La polemica sui turisti del welfare Silvia è una degli oltre 20 mila studenti europei che ogni anno percepiscono il sussidio. Spesa totale: poco meno di un miliardo di corone (130 milioni di euro) se si considerano anche i residenti da almeno 5 anni (ai quali non è richiesto di lavorare), la metà se si calcolano solo gli studenti-lavoratori arrivati più di recente. Il problema è che dopo la laurea solo un terzo di questi giovani talenti resta in Danimarca. In un mercato globalizzato la mobilità studentesca è un fatto normale. Ma qui s’intreccia con le polemiche sul cosiddetto welfare tourism: il sospetto – «soprattutto nei confronti dei Paesi dell’Est», fa notare Drude – è che vogliano solo approfittare del welfare danese. Ecco perché ad agosto il governo di centrodestra, con l’attivo contributo del Partito danese del popolo (questa volta i socialdemocratici hanno votato contro), ha imposto alle università di tagliare 1.000-1.200 posti internazionali. Non potendo discriminare apertamente gli europei, alle università è stato chiesto vuoi di tagliare alcuni corsi in inglese vuoi di rinazionalizzarli, tornando a insegnare in danese.

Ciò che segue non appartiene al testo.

(** * gqlc: generator orchestration and plugin execution

    A shallow embedding of the generator driver of gqlc:
    - [plugin.Generator.Generate] (plugin/plugin.go), the executor that runs
      an external plugin as a generator;
    - the file-writing tail of the JavaScript generator (js), which shares
      the output context with the plugin executor;
    - [runRoot] (cmd/gqlc/root.go), the compile pipeline, with the pre-run
      check of the root command and the template functions of its usage
      text;
    - [CommandLine.Run] (cmd/cli.go), the panic-safe entry point;
    - of the JavaScript generator: the import mask and [setImports],
      [getOptions], [writeImports], [printType], the printing primitives
      [P], [In], [Out] and [Reset], and [generateSchema], [generateScalar]
      and [generateUnion];
    - [compareBytes], the comparison of the end-to-end test
      (cmd/cli_e2e_test.go).

    Go functions that mutate their receiver or the outside world are written
    in state-passing style over an abstract [World]; library calls (os/exec,
    encoding/json, protobuf, cobra, the parser and the type checker) are
    fields of an environment class, so that every theorem holds for every
    behaviour of those libraries. *)

From Stdlib Require Import Strings.Ascii Strings.String Strings.Byte ZArith.
From stdpp Require Import base option strings list gmap fin_maps.

(** ** Go values shared by the packages *)

Module Go.

(** [[]byte]. Go's [string(b)] and [[]byte(s)] keep the bytes. *)
Abbreviation bytes := (list Byte.byte).
Definition string_of_bytes (b : bytes) : string := string_of_list_byte b.
Definition bytes_of_string (s : string) : bytes := list_byte_of_string s.

(** The [error] values the embedded code builds or passes on. *)
Inductive error : Type :=
| errorString (s : string)                     (* errors.New, fmt.Errorf *)
| wrapError (msg : string) (err : error)       (* fmt.Errorf with %w *)
| GeneratorError (GenName DocName Msg : string)(* gen.GeneratorError{...} *)
| InvalidPath (name : string)                  (* the output context's path error *)
| runtimeError (msg : string)                  (* runtime.Error *)
| PanicNilError.                               (* *runtime.PanicNilError *)

(** [gen.GeneratorError] has an [Error] method in package gen, and the
    output context words its own path error; both texts are parameters of
    the development. *)
Class ErrorText : Type := {
  generatorErrorText : string → string → string → string;
  invalidPathText : string → string;
}.
(** * challengequest-frontend: the QR-code scanner session, the admin route
      guard, the language switcher and the forms of the profile page

    A shallow embedding of [src/components/QRCodeScanner.tsx], of the
    [AdminRoute] component, of [src/components/LanguageSwitcher.tsx] and of
    the form handlers of [src/pages/Profile.tsx].  The scanner, the guard
    and the profile page are React components whose logic lives in
    [async] functions: bodies that run synchronously up to an [await], hand an
    operation to the browser, and are resumed later with its outcome.  The
    embedding keeps that shape:

    - an [async] body is a term of a small free monad ([Async.async]) with
      state access, [throw], [await] and the call of an async function whose
      promise is dropped ([Spawn]);
    - [Async.exec] runs a task up to its first [await] and parks the rest in
      the list of pending continuations of the configuration;
    - the browser, the decoding engine and the user are the environment: they
      settle pending operations, fire the engine's callbacks, click buttons and
      change the [open] prop.

    Every call that crosses the component's boundary is appended to a trace,
    so that orderings ("stop before notify") are statements about lists.

    Conventions.  The [useState] cells are fields of one record, written by
    the setters; in the scanner no body reads them, only the render does,
    and a handler of the profile page reads them once, when it is called.  [await f()] on an
    async function [f] of the component itself is sequencing ([bind]); an
    [await] on a promise of the browser or of the engine is an [Await], and a
    failure of such a call, thrown or rejected, is its [Rejected] outcome,
    delivered when the environment settles the operation.
    [new Html5Qrcode] hands out a fresh handle when its element is in the
    document, and throws otherwise.  The caller's [onScanSuccess] and
    [onClose] are events of the trace. *)

From Stdlib Require Import List String Ascii Bool Arith NArith Lia FunctionalExtensionality.
Import ListNotations.
Open Scope string_scope.
Open Scope list_scope.

(** ** JavaScript values crossing an [await] *)

(** What a [catch] clause can receive: an object for which
    [err instanceof Error] holds, with its [name] and [message], or any other
    thrown value (html5-qrcode rejects with plain strings). *)
Inductive thrown : Type :=
| JsError (name message : string)
| JsOther (text : string).

(** [s.includes(sub)] on strings. *)
Fixpoint includes (s sub : string) : bool :=
  String.prefix sub s ||
  match s with
  | EmptyString => false
  | String _ s' => includes s' sub
  end.

(** JavaScript truthiness of a [string | null]: [null] and the empty string
    are falsy. *)
Definition truthy (v : option string) : bool :=
  match v with
  | Some s => negb (s =? "")
  | None => false
  end.

(** [a || b] on strings. *)
Definition or_else (a b : string) : string :=
  if a =? "" then b else a.

(** ** Async function bodies *)

Module Async.
Section Machine.
Context {St Op Val : Type}.

(** How an awaited operation settles. *)
Inductive outcome : Type :=
| Resolved (v : Val)
| Rejected (e : thrown).

Inductive async (A : Type) : Type :=
| Ret (a : A)
| Throw (e : thrown)
| Get (k : St -> async A)
| Put (s : St) (k : async A)
| Await (op : Op) (k : outcome -> async A)
| Spawn (q : async unit) (k : async A).

Arguments Ret {A} a.
Arguments Throw {A} e.
Arguments Get {A} k.
Arguments Put {A} s k.
Arguments Await {A} op k.
Arguments Spawn {A} q k.

Fixpoint bind {A B : Type} (m : async A) (f : A -> async B) : async B :=
  match m with
  | Ret a => f a
  | Throw e => Throw e
  | Get k => Get (fun s => bind (k s) f)
  | Put s k => Put s (bind k f)
  | Await op k => Await op (fun o => bind (k o) f)
  | Spawn q k => Spawn q (bind k f)
  end.

(** [try { m } catch (err) { h err }].  A dropped promise ([Spawn]) never
    throws into its caller. *)
Fixpoint try_catch {A : Type} (m : async A) (h : thrown -> async A) : async A :=
  match m with
  | Ret a => Ret a
  | Throw e => h e
  | Get k => Get (fun s => try_catch (k s) h)
  | Put s k => Put s (try_catch k h)
  | Await op k => Await op (fun o => try_catch (k o) h)
  | Spawn q k => Spawn q (try_catch k h)
  end.

(** [await p] for a promise [p] handed out by the environment: a rejection
    is rethrown at the [await]. *)
Definition await (op : Op) : async Val :=
  Await op (fun o => match o with Resolved v => Ret v | Rejected e => Throw e end).

Definition modify (f : St -> St) : async unit :=
  Get (fun s => Put (f s) (Ret tt)).

(** *** Configurations and the run-to-suspension semantics *)

Record config : Type := mkConfig {
  st : St;
  pending : list (Op * (outcome -> async unit));
  unhandled : list thrown
}.

Variable on_call : Op -> St -> St.
Variable on_settle : Op -> outcome -> St -> St.

Definition park (op : Op) (k : outcome -> async unit) (c : config) : config :=
  mkConfig (on_call op (st c)) (pending c ++ [(op, k)]) (unhandled c).

Definition reject (e : thrown) (c : config) : config :=
  mkConfig (st c) (pending c) (unhandled c ++ [e]).

(** Runs a task until it returns, throws or reaches an [await].  At an
    [await] the operation is issued (logged by [on_call]) and the rest of the
    body is parked.  An exception that escapes the task is an unhandled
    rejection of its promise; it never reaches the code that started it. *)
Fixpoint exec (p : async unit) (c : config) : config :=
  match p with
  | Ret _ => c
  | Throw e => reject e c
  | Get k => exec (k (st c)) c
  | Put s k => exec k (mkConfig s (pending c) (unhandled c))
  | Await op k => park op k c
  | Spawn q k => exec k (exec q c)
  end.

Fixpoint remove_nth {X} (i : nat) (l : list X) : list X :=
  match l, i with
  | [], _ => []
  | _ :: t, O => t
  | x :: t, S j => x :: remove_nth j t
  end.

Spiega Henrik Dahl, parlamentare dell’Alleanza liberale, partito di governo: «Una delle ragioni per cui il nostro sistema è così generoso con gli studenti è perché noi ci vediamo come un Paese senza risorse naturali. Per questo investiamo tanto sul capitale umano. Ma non possiamo pagare gli studi anche al resto dell’Europa. E soprattutto non possiamo chiedere ai nostri concittadini di farlo».
Studenti, professori, sindacati e industriali, però, non la pensano così. «Siamo un Paese piccolo che ha bisogno di attrarre manodopera altamente qualificata. Mai visto una legge che abbia messo tutti così d’accordo, nel senso che siamo tutti contrari», dice Julian Lo Curlo, 24 anni, italo-argentino e membro del direttivo dell’Unione nazionale degli studenti. La Società danese degli ingegneri ha lanciato l’allarme: entro il 2025 potrebbero mancare 15 mila ingegneri e scienziati naturali. Jesper Langergaard, direttore di Universities Denmark, rincara la dose: «Invece di fissarci su quanto ci costano gli studenti stranieri, dovremmo concentrarci su come trattenerne di più. Quel trenta per cento che resta a lavorare qui rappresenta, già adesso, un affare per noi. Per portare alla laurea un danese dobbiamo mantenerlo fin dalla culla. Al confronto i due anni di master di uno studente europeo – cresciuto a spese di un altro Paese – costano come un caffè solubile. Ma spiegarlo agli elettori danesi è difficile». E quest’anno, a giugno, si vota.